The third day started on an early note with a 5:30 AM wake up call. This was needed if we wanted to go visit the Grand Canyon and Hoover Dam with time to still make it to our dinner reservations that night. The drive from Las Vegas to the Grand Canyon’s South Rim is about four and half hours. Thankfully Arizona is in the same time zone as Nevada this time of year which made it nice not having to switch time zones.

Heading south of Las Vegas, the first sight to be seen is Lake Mead, which is the largest reservoir in the U.S. in term of water capacity. Its size is quite apparent as you drive out of Vegas heading towards Boulder City. After passing through Boulder City it’s a short distance to the Hoover Dam. The Hoover Dam wasn’t open that early so we took the opportunity to visit the Grand Canyon first since it was much further away.

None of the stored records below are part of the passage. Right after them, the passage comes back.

Lemma get_ends_on_falsy_next_witness :
  Consolidation.get
    (example_second_call
       (Ok (VDict [("results", VList [VInt 11]); ("pagination", VDict [])])))
    (length [VInt <$> seqZ 1 10] + 1) "items" None [] tt
  = (Ok (VList (concat [VInt <$> seqZ 1 10] ++ [VInt 11])), tt)
  ∧ Consolidation.get
      (example_second_call
         (Ok (VDict [("results", VList [VInt 11]);
                     ("pagination", VDict [("next", VStr "")])])))
      (length [VInt <$> seqZ 1 10] + 1) "items" None [] tt
    = (Ok (VList (concat [VInt <$> seqZ 1 10] ++ [VInt 11])), tt).
Proof.
  split.
  - eapply (get_ends_on_falsy_next
              (example_second_call
                 (Ok (VDict [("results", VList [VInt 11]);
                             ("pagination", VDict [])])))
              "items" None [] tt [VInt <$> seqZ 1 10]).
    + eapply linked_cons.
      { reflexivity. } { by eexists _, _. } { done. }
      apply linked_nil.
    + reflexivity.
    + reflexivity.
    + reflexivity.
    + reflexivity.
  - eapply (get_ends_on_falsy_next
              (example_second_call
                 (Ok (VDict [("results", VList [VInt 11]);
                             ("pagination", VDict [("next", VStr "")])])))
              "items" None [] tt [VInt <$> seqZ 1 10]).
    + eapply linked_cons.
      { reflexivity. } { by eexists _, _. } { done. }
      apply linked_nil.
    + reflexivity.
    + reflexivity.
    + reflexivity.
    + reflexivity.
Defined.

(** X9. The loop has no guard against a cycle of links: against a service
    whose pages link to themselves, no number of turns lets [get] return. *)
Theorem get_never_returns_on_cycle :
  ∀ {W} (call : Request → M W value) page items u endpoint id_ query_params,
    (∀ rq w, call rq w = (Ok page, w)) →
    Consolidation.is_page page items (VStr u) →
    u ≠ "" →
    ∀ fuel w,
      Consolidation.get call fuel endpoint id_ query_params w = (OutOfFuel, w).
Proof.
  intros W call page items u endpoint id_ query_params Hcall Hpage Hu fuel w.
  unfold Consolidation.get.
  generalize (@nil value) as acc.
  generalize {| req_method := GET; req_target := Endpoint endpoint id_;
                req_params := query_params; req_json := None;
                req_files := None |} as rq.
  apply is_page_shape in Hpage as (Hshape & Hres & p & Hpag & Hnext).
  induction fuel as [|fuel IH]; intros rq acc; [done|].
  simpl. rewrite (bind_ok _ _ _ _ _ (Hcall rq w)), Hshape.
  unfold bind, lift. rewrite Hres. simpl. rewrite Hpag, Hnext. simpl.
  rewrite bool_decide_eq_false_2 by done. simpl. apply IH.
Qed.

Lemma get_never_returns_on_cycle_witness :
  Consolidation.get example_loop_call 1000 "items" None [] tt
  = (OutOfFuel, tt).
Proof.
  eapply (get_never_returns_on_cycle example_loop_call).
  - reflexivity.
  - by eexists _, _.
  - done.
Defined.

(** ** Traces *)

Section traces.

Context {W : Type}.
Variable call : Request → M W value.
Variable P : Request → Prop.



Lemma sends_ret {A} (a : A) : sends (W:=W) P (ret a).
Proof. intros σ. exists []. by rewrite app_nil_r. Qed.

Lemma sends_raise {A} e : sends (W:=W) (A:=A) P (raise e).
Proof. intros σ. exists []. by rewrite app_nil_r. Qed.

Lemma sends_lift {A} (o : outcome A) : sends (W:=W) P (lift o).
Proof. intros σ. exists []. by rewrite app_nil_r. Qed.

Lemma sends_bind {A B} (c : M (W * list Request) A) (k : A → M (W * list Request) B) :
  sends P c → (∀ x, sends P (k x)) → sends P (bind c k).
Proof.
  intros Hc Hk σ. unfold bind. destruct (Hc σ) as (g & Hg & HP).
  destruct (c σ) as [[x| |] σ1]; simpl in Hg; [|by exists g..].
  destruct (Hk x σ1) as (g' & Hg' & HP').
  exists (g ++ g'). rewrite Hg', Hg, app_assoc. split; [done|].
  by apply Forall_app.
Qed.

Lemma sends_traced rq : P rq → sends P (traced call rq).
Proof.
  intros HP σ. exists [rq]. unfold traced.
  destruct (call rq σ.1) as [o w']. split; [done|]. by apply Forall_singleton.
Qed.

Lemma sends_for_each {A} (body : A → M (W * list Request) unit) l :
  (∀ x, sends P (body x)) → sends P (for_each l body).
Proof.
  intros Hb. induction l as [|x l IH]; [apply sends_ret|].
  simpl. apply sends_bind; [apply Hb|done].
Qed.

Lemma sends_map_M {A B} (f : A → M (W * list Request) B) l :
  (∀ x, sends P (f x)) → sends P (map_M f l).
Proof.
  intros Hf. induction l as [|x l IH]; [apply sends_ret|].
  simpl. apply sends_bind; [apply Hf|]. intros y.
  apply sends_bind; [done|]. intros ys. apply sends_ret.
Qed.

Lemma sends_fold_M {A B} (f : B → A → M (W * list Request) B) l b :
  (∀ b x, sends P (f b x)) → sends P (fold_M f l b).
Proof.
  intros Hf. revert b. induction l as [|x l IH]; intros b; [apply sends_ret|].
  simpl. apply sends_bind; [apply Hf|]. intros b'. apply IH.
Qed.

Hypothesis P_next : ∀ rq u, P rq → P (next_request rq u).

Lemma sends_paginate fuel rq results :
  P rq → sends P (Consolidation.paginate (traced call) fuel rq results).
Proof.
  revert rq results. induction fuel as [|fuel IH]; intros rq results Hrq.
  - intros σ. exists []. by rewrite app_nil_r.
  - simpl. apply sends_bind; [by apply sends_traced|]. intros response.
    destruct (dict_has "results" response && dict_has "pagination" response);
      [|apply sends_ret].
    repeat (apply sends_bind; [apply sends_lift|]; intros ?).
    destruct (truthy _); [|apply sends_ret].
    match goal with |- sends _ (match ?u with _ => _ end) => destruct u end;
      try apply sends_raise.
    apply IH. by apply P_next.
Qed.

End traces.

Lemma is_get_next rq u : is_get rq → is_get (next_request rq u).
Proof. done. Qed.

Lemma sends_mono {W A} (P Q : Request → Prop) (c : M (W * list Request) A) :
  (∀ rq, P rq → Q rq) → sends P c → sends Q c.
Proof.
  intros HPQ Hc σ. destruct (Hc σ) as (g & Hg & HP). exists g.
  split; [done|]. eapply Forall_impl; eauto.
Qed.
(** Some trait has a match: the result is the five best of them. *)
Lemma extract_traits_matched
    (sentiment : string -> Result (Q * Q)) (text : string) (log : list call) :
  Spec.matched text <> [] ->
  PersonalityAnalyzer.extract_traits sentiment text log
  = (Ok (take 5 (PersonalityAnalyzer.sorted_by_score_desc (Spec.matched text))),
     log ++ [Call "extract_traits" text]).
Proof.
  intros Hne. unfold PersonalityAnalyzer.extract_traits.
  rewrite scoring_loop.
  pose proof (top_five_keys_NoDup text) as Hnd.
  destruct (Spec.matched text) as [| kv rest] eqn:E; [contradiction |].
  unfold enter, mbind, M_bind, mret, M_ret.
  now rewrite dict_of_items_NoDup.
Qed.

(** No trait has a match: the sentiment of the raw text decides. *)
Lemma extract_traits_fallback
    (sentiment : string -> Result (Q * Q)) (text : string) (log : list call) :
  Spec.matched text = [] ->
  PersonalityAnalyzer.extract_traits sentiment text log
  = (match sentiment text with
     | Ok blob =>
         Ok (if Qltb 0 blob.1 then [("Optimistic", 60%Q)] else [("Calm", 50%Q)])
     | Raise e => Raise e
     end,
     (log ++ [Call "extract_traits" text]) ++ [Call "TextBlob" text]).
Proof.
  intros E. unfold PersonalityAnalyzer.extract_traits.
  rewrite scoring_loop, E.
  unfold PersonalityAnalyzer.TextBlob, enter, mbind, M_bind, mret, M_ret.
  destruct (sentiment text) as [[polarity subjectivity] | e]; [| reflexivity].
  cbn [fst]. destruct (Qltb 0 polarity); reflexivity.
Qed.

(** No trait is matched exactly when no keyword of any trait occurs. *)
Lemma matched_nil (text : string) :
  Spec.matched text = [] <->
  forall trait keywords,
    (trait, keywords) ∈ PersonalityAnalyzer.TRAIT_KEYWORDS ->
    Spec.matches text keywords = 0%Z.
Proof.
  unfold Spec.matched.
  induction PersonalityAnalyzer.TRAIT_KEYWORDS as [| [t ks] entries IH].
  - split; [| reflexivity]. intros _ trait keywords H. inversion H.
  - cbn [omap list_omap]. unfold Spec.score_entry at 1. cbn [fst snd].
    pose proof (matches_nonneg text ks) as Hge.
    destruct (0 <? Spec.matches text ks)%Z eqn:Em.
    + split; [discriminate |]. intros H.
      assert ((t, ks) ∈ (t, ks) :: entries) as Hin
        by (rewrite elem_of_cons; now left).
      specialize (H t ks Hin). apply Z.ltb_lt in Em. lia.
    + rewrite IH. apply Z.ltb_ge in Em. split.
      * intros H trait keywords Hin. apply elem_of_cons in Hin as [[= -> ->] | Hin].
        -- lia.
        -- now apply (H trait).
      * intros H trait keywords Hin. apply (H trait).
        rewrite elem_of_cons. now right.
Qed.
(** A directory "5" whose database does not open. *)
Definition brokenOS : OS memDB := stubOS None (inl [dir "5"]) ["snap/5"%string].

(** Directories "05" and "5", read in this order: the same number twice. *)
Definition repeatedOS : OS memDB := stubOS None (inl [dir "05"; dir "5"]) [].

(** A directory whose name is a negative number. *)
Definition negativeOS : OS memDB := stubOS None (inl [dir "-3"]) [].

(** Directories "05", "-3" and "5" beside a plain file. *)
Definition mixedOS : OS memDB :=
  stubOS None (inl [dir "05"; dir "-3"; file "LOCK"; dir "5"]) [].

(** No snapshot directory. *)
Definition missingOS : OS memDB := stubOS (Some ErrNotExist) (inr ErrNotExist) [].

(** Snapshot directories "10", "2" and "7"; the databases of "2" and of
    "7" hold a value for [keyX], that of "10" does not. *)
Definition stockedOS : OS memDB := {|
  os_Stat _ := None;
  ioutil_ReadDir _ := inl [dir "10"; dir "2"; dir "7"];
  storageUnit_NewDB arg :=
    inl (newMemDB (arg_Path arg)
           (if String.eqb (arg_Path arg) "snap/2" then [(keyX, valA)]
            else if String.eqb (arg_Path arg) "snap/7" then [(keyX, valB)]
            else []))
|}.

Definition testArgs : NewTrieStorageManagerArgs memDB memHolder unit unit :=
  {| args_DB := Some (newMemDB "legacy" []);
     args_MainStorer := Some (newMemDB "main" []);
     args_CheckpointsStorer := Some (newMemDB "checkpoints" []);
     args_Marshalizer := Some tt;
     args_Hasher := Some tt;
     args_SnapshotDbConfig := testCfg;
     args_GeneralConfig :=
       {| SnapshotsBufferLen := 2; MaxSnapshots := 2; KeepSnapshots := false |};
     args_CheckpointHashesHolder := Some {| roots := [] |} |}.

(** * Properties *)

Section WorldLemmas.
Context {P H : Type}.

Lemma addCalls_nil (w : world P H) : addCalls [] w = w.
Proof. destruct w; unfold addCalls; simpl. by rewrite app_nil_r. Qed.

Lemma addCalls_addCalls (a b : list call) (w : world P H) :
  addCalls b (addCalls a w) = addCalls (a ++ b) w.
Proof. unfold addCalls; simpl. by rewrite app_assoc. Qed.

Lemma addLogs_nil (w : world P H) : addLogs [] w = w.
Proof. destruct w; unfold addLogs; simpl. by rewrite app_nil_r. Qed.

Lemma addLogs_addLogs (a b : list (logLevel * string)) (w : world P H) :
  addLogs b (addLogs a w) = addLogs (a ++ b) w.
Proof. unfold addLogs; simpl. by rewrite app_assoc. Qed.

Lemma world_eq (w1 w2 : world P H) :
  tsm w1 = tsm w2 → closedChans w1 = closedChans w2 →
  logged w1 = logged w2 → called w1 = called w2 → w1 = w2.
Proof. destruct w1, w2; simpl; by intros -> -> -> ->. Qed.

End WorldLemmas.

Ltac run :=
  unfold mbind, M_bind, mret, M_ret, getTsm, modifyTsm, storerGet, storerClose,
    record, logMsg, panic, block; simpl.

Section GetProperties.
Context {P H : Type} `{!DBWriteCacher P} `{!CheckpointHashesHolder H}.

Lemma getFromSnapshots_firstNonEmpty (key : bytes) (n : nat) (w : world P H) :
  (n ≤ length (snapshots (tsm w)))%nat →
  getFromSnapshots key n w =
    Done (firstNonEmpty key
            (reverse (imap (λ i sdb, (SnapshotDb i, sdb))
                        (take n (snapshots (tsm w)))))).2
         (addCalls (firstNonEmpty key
            (reverse (imap (λ i sdb, (SnapshotDb i, sdb))
                        (take n (snapshots (tsm w)))))).1 w).
Proof.
  revert w. induction n as [|i IH]; intros w Hn.
  - simpl. run. by rewrite addCalls_nil.
  - destruct (lookup_lt_is_Some_2 (snapshots (tsm w)) i) as [sdb Hsdb]; [lia|].
    rewrite (take_S_r _ _ _ Hsdb), imap_app, reverse_app. simpl.
    rewrite length_take, Nat.min_l, Nat.add_0_r by lia.
    run. rewrite Hsdb. run.
    destruct (db_Get sdb key) as [val err]; simpl.
    destruct (nonEmpty val); simpl; [done|].
    rewrite IH by (simpl; lia). simpl.
    destruct (firstNonEmpty _ _) as [cs r]; simpl.
    by rewrite addCalls_addCalls.
Qed.

(** [Get] is the walk of [firstNonEmpty] over the lookup chain: same
    result, and the calls made on the storers are the layers consulted. *)
Lemma Get_firstNonEmpty (key : bytes) (w : world P H) :
  Get key w =
    Done (firstNonEmpty key (lookupChain (tsm w))).2
         (addCalls (firstNonEmpty key (lookupChain (tsm w))).1 w).
Proof.
  unfold Get, getFromOtherStorers, lookupChain. run.
  destruct (db_Get (mainStorer (tsm w)) key) as [v1 e1]; simpl.
  destruct (nonEmpty v1); simpl; [done|].
  destruct (db_Get (db (tsm w)) key) as [v2 e2]; simpl.
  destruct (nonEmpty v2); simpl; [by rewrite addCalls_addCalls|].
  destruct (db_Get (checkpointsStorer (tsm w)) key) as [v3 e3]; simpl.
  destruct (nonEmpty v3); simpl; [by rewrite !addCalls_addCalls|].
  rewrite getFromSnapshots_firstNonEmpty by (simpl; lia). simpl.
  rewrite firstn_all.
  destruct (firstNonEmpty _ _) as [cs r]; simpl.
  by rewrite !addCalls_addCalls.
Qed.

End GetProperties.

Section MoreGetProperties.
Context {P H : Type} `{!DBWriteCacher P} `{!CheckpointHashesHolder H}.

Lemma nonEmpty_true (val : bytes) : nonEmpty val = true ↔ val ≠ [].
Proof. by destruct val. Qed.

Lemma nonEmpty_false (val : bytes) : nonEmpty val = false ↔ val = [].
Proof. by destruct val. Qed.
(** * zip.py: listing, creating, extracting and testing ZIP archives

    A shallow embedding of [src/zip.py] and a verification of its
    documented behaviour.

    The module is a thin layer over Python's [os] and [zipfile]
    modules.  Its own logic (argument trimming, the existence pre-check,
    the choice of the open mode, the textual computation of archive
    names, the file counter, the [try]/[except] funnels and the
    response dictionaries) is embedded statement by statement in
    [Module zip].  What it calls is modelled as far as the module can
    observe it:

    - Python strings are sequences of code points below 256
      ([string]); [str.strip], [str.split], [str.replace], [str] of an
      integer, [os.path.join] and [os.path.normpath] follow CPython on
      a POSIX host;
    - the file system is a tree of directories and regular files
      without symbolic links or permissions, the working directory
      being the root; a path is resolved component by component the
      way POSIX does;
    - a regular file is seen through the archive library: either its
      bytes are no ZIP container ([Raw]) or they are a container with
      a sequence of members ([Zip]); a member is written with the
      time stamp its header can hold (no year before 1980, sixteen
      bits for the date and for the time, seconds in steps of two);
      the container encoding, the deflate codec, [repr], the clock,
      the place a directory lists a new name at and the writing of
      extracted members are external and enter as the fields of
      [Platform];
    - a Python exception is a value of [exn]; a statement that may
      raise returns a [result] together with the file system it
      leaves behind, and an operation returns [Ok] of its response
      dictionary, or [Raise] if an exception were to leave it;
    - arguments have the types of the docstrings: strings, and an
      integer for [overwrite].

    Outside the model: failures of the device, the time stamp of a
    directory that gains an entry (it keeps the one it had), what the
    target holds once a directory entry was refused because its date
    does not fit the header, and the bytes of the archive while it is
    being written (a source that is the archive itself is read as the
    empty file it is just after it was opened). *)

From Stdlib Require Import String Ascii List ZArith NArith Lia Bool.
From Stdlib Require Import DecimalString.
From Stdlib Require DecimalFacts DecimalPos DecimalZ.
Import ListNotations.

#[local] Open Scope list_scope.
#[local] Open Scope string_scope.

(** ** Python built-ins on strings *)

Module Py.

(** [str(n)] for an integer. *)
Definition str (n : Z) : string := NilZero.string_of_int (Z.to_int n).

(** [c.isspace()] for a code point below 256. *)
Definition isspace (c : ascii) : bool :=
  let n := nat_of_ascii c in
  (((9 <=? n) && (n <=? 13)) || ((28 <=? n) && (n <=? 32))
   || (n =? 133) || (n =? 160))%nat.

(** [s.lstrip()]. *)
Fixpoint lstrip (s : string) : string :=
  match s with
  | String c s' => if isspace c then lstrip s' else s
  | EmptyString => EmptyString
  end.

(** [s.rstrip()]: a character is dropped when it is white space and
    nothing but white space follows it. *)
Fixpoint rstrip (s : string) : string :=
  match s with
  | String c s' =>
      match rstrip s' with
      | EmptyString => if isspace c then EmptyString else String c EmptyString
      | r => String c r
      end
  | EmptyString => EmptyString
  end.

(** [s.strip()]. *)
Definition strip (s : string) : string := rstrip (lstrip s).

(** [s.split(sep)] for a one-character separator: the fields between
    the separators, empty fields included; never the empty list. *)
Fixpoint split (sep : ascii) (s : string) : list string :=
  match s with
  | EmptyString => [EmptyString]
  | String c s' =>
      if Ascii.eqb c sep then EmptyString :: split sep s'
      else match split sep s' with
           | f :: fs => String c f :: fs
           | [] => [String c EmptyString]
           end
  end.

(** [sep.join(parts)]. *)
Definition join (sep : string) (parts : list string) : string :=
  String.concat sep parts.

(** The scan of [str.replace] for a non-empty [old]: [skip] counts the
    characters of a match that are still to be dropped. *)
Fixpoint replace_scan (old new : string) (skip : nat) (s : string) : string :=
  match s with
  | EmptyString => EmptyString
  | String c s' =>
      match skip with
      | S k => replace_scan old new k s'
      | O =>
          if String.prefix old s
          then new ++ replace_scan old new (String.length old - 1) s'
          else String c (replace_scan old new 0 s')
      end
  end.

(** [str.replace(s, "", new)]: [new] before every character and at
    the end. *)
Fixpoint intersperse (new : string) (s : string) : string :=
  match s with
  | EmptyString => new
  | String c s' => new ++ String c (intersperse new s')
  end.

(** [str.replace(s, old, new)]: every occurrence of [old], found from
    left to right without overlap, becomes [new]. *)
Definition replace (s old new : string) : string :=
  match old with
  | EmptyString => intersperse new s
  | _ => replace_scan old new 0 s
  end.

(** [s.startswith(p)]. *)
Definition startswith (s p : string) : bool := String.prefix p s.

(** [s.endswith(p)]. *)
Definition endswith (s p : string) : bool :=
  (String.length p <=? String.length s)%nat
  && String.eqb (String.substring (String.length s - String.length p) (String.length p) s) p.

(** [s[len(p):]]. *)
Definition drop (n : nat) (s : string) : string :=
  String.substring n (String.length s - n) s.

(** Whether [c] occurs in [s]. *)
Fixpoint mem (c : ascii) (s : string) : bool :=
  match s with
  | EmptyString => false
  | String d s' => Ascii.eqb c d || mem c s'
  end.

(** [s[0:s.find(chr(0))]] when a NUL occurs, [s] otherwise. *)
Fixpoint until_nul (s : string) : string :=
  match s with
  | EmptyString => EmptyString
  | String c s' => if Ascii.eqb c Ascii.zero then EmptyString else String c (until_nul s')
  end.

End Py.

(** ** Exceptions *)

(** The exception classes the module tells apart.  [text] is what
    [str(err)] gives; [strerror] is the attribute of that name
    ([None] for an exception raised with a single argument). *)
Inductive exn : Type :=
| FileNotFoundError (strerror : option string) (text : string)
| FileExistsError (text : string)
| OtherError (text : string).

(** The outcome of a statement that may raise. *)
Inductive result (A : Type) : Type :=
| Ok (a : A)
| Raise (e : exn).
Arguments Ok {A} a.
Arguments Raise {A} e.

(** [for x in l: body], threading the loop state; the state reached
    when an exception leaves the loop is kept, since a [with] block
    still closes its archive then. *)
Fixpoint for_each {A S : Type} (body : A -> S -> S * option exn) (l : list A) (s : S)
  : S * option exn :=
  match l with
  | [] => (s, None)
  | a :: l' =>
      match body a s with
      | (s', None) => for_each body l' s'
      | (s', Some e) => (s', Some e)
      end
  end.

(** ** Archive members and files *)

(** [time.localtime(...)[0:6]]: year, month, day, hour, minute, second. *)
Definition datetime : Type := Z * Z * Z * Z * Z * Z.

(** The attributes of [zipfile.ZipInfo] the module reads. *)
Module ZipInfo.
Record t : Type := make {
  filename : string;
  file_size : N;
  compress_size : N;
  date_time : datetime
  }.
End ZipInfo.
Definition generateVideo (p : Provider) (script targetHCP : string)
    : Result VeoVideoGenerationResult :=
  try_catch
    (match VEO_API_KEY p with
     | Some apiKey =>
         if truthy_string apiKey then
           let speaker := getSpeakerForHCP targetHCP in
           try_catch
             (response <- post_generate p script speaker ;;
              if truthy_opt_string (body_id response) then
                let videoId := match body_id response with Some i => i | None => "" end in
                videoData <- pollForVideoCompletion videoId apiKey ;;
                Ok {| videoUrl := videoData;
                      thumbnailUrl := generateThumbnailUrl videoData;
                      videoId := videoId |}
              else Throw (error ("VEO API error: " ++ body_json response)))%js
             (fun axiosError =>
                match response axiosError with
                | Some r =>
                    if (http_status r =? 402)
                       && HeyGen.opt_string_eqb (data_error r) "Insufficient credits"
                    then Throw (error "VEO API Error: Insufficient credits. Please top up your account.")
                    else Throw (error ("VEO API Error: " ++ data_json r))
                | None =>
                    Throw (error ("VEO API Error: "
                                  ++ (if truthy_string (message axiosError)
                                      then message axiosError
                                      else "Unknown error occurred")))
                end)
         else Throw (error "VEO_API_KEY is not configured")
     | None => Throw (error "VEO_API_KEY is not configured")
     end)
    (fun _ => Ok placeholderResult).

End Veo.

(** ** Persistence: server/storage.ts, tables of shared/schema.ts *)

Module Storage.

(** Rows of [uploads] and [videos] (shared/schema.ts); [created_at] is
    filled by the database and read by nothing in the pipeline. *)
Record Upload := {
  upload_id_of : Z;                (* id *)
  user_id : string;
  hcp_text : string;
  document_path : option string
}.

Record InsertUpload := {
  ins_user_id : string;
  ins_hcp_text : string;
  ins_document_path : option string
}.

Record InsertVideo := {
  title : string;
  upload_id : Z;
  prompt : string;
  target_hcp : string;
  video_url : string;
  thumbnail_url : option string;
  duration : Z;
  compliance_status : string;
  meditag_segment : option string;
  generated_script : option string;
  compliance_details : option OpenAI.ComplianceDetails
}.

The stretch between Boulder City and Kingsman is desolate of cities but there is still much to see in terms of the scenery. While driving southbound there are canyons on the right from the Colorado River and on the left are ridges that tower in the sky. After reaching the interstate, it’s very typical of the northern half of Arizona, with rolling hills and numerous Pinyon trees in places. The landscape changes little as it is mostly untouched and the same is true on the road up to the Grand Canyon.

About two hours into the drive we passed the turnoff leading to the West Rim of the Grand Canyon. This is on private Hualapai Native Lands and is more expensive than the other rims which are part of the National Park. It is, however, the closest vantage point for the Grand Canyon from Las Vegas, and has a glass platform that allows you to walk out over the canyon.

For this trip we opted to visit the southern rim. Many folks recommend the north rim since it is not as “popular” for tourists, seeing only around 10% of all Grand Canyon visitors. There are some differences to which side of the canyon you visit and something to take into consideration when making plans to visit. The south rim is open year round and more accessible from many cities, including nearby Flagstaff. In addition, the south rim better showcases the depth of the canyon and spot the mighty Colorado River running through at the base of the canyon. The north rim is only open a portion of the year and showcases more the canyon’s magnificent width. In addition, it offers more shade, is typically less crowded, and is cooler than at the south rim.

After spending a couple hours taking in the beauty of the canyon we made our way back to the Hoover Dam with a quick lunch stop over in Kingsman. The Hoover Dam has undergone changes in the last decade, so even if you have seen the dam before it is worth another visit. For one, the road to the dam has been re-routed to go through security checkpoints. U.S. 93, which used to run over the dam, has now been moved south of the dam over a new bridge. Even with these changes the dam has remained and continues to offer breathtaking views of an engineering marvel. We picked the unfortunate day of visiting the dam when the outside temperature of 103 degrees, something I’d highly recommend against unless you have plenty of water. After enduring the sun and heat we made it back to Vegas and took it easy for the rest of the evening.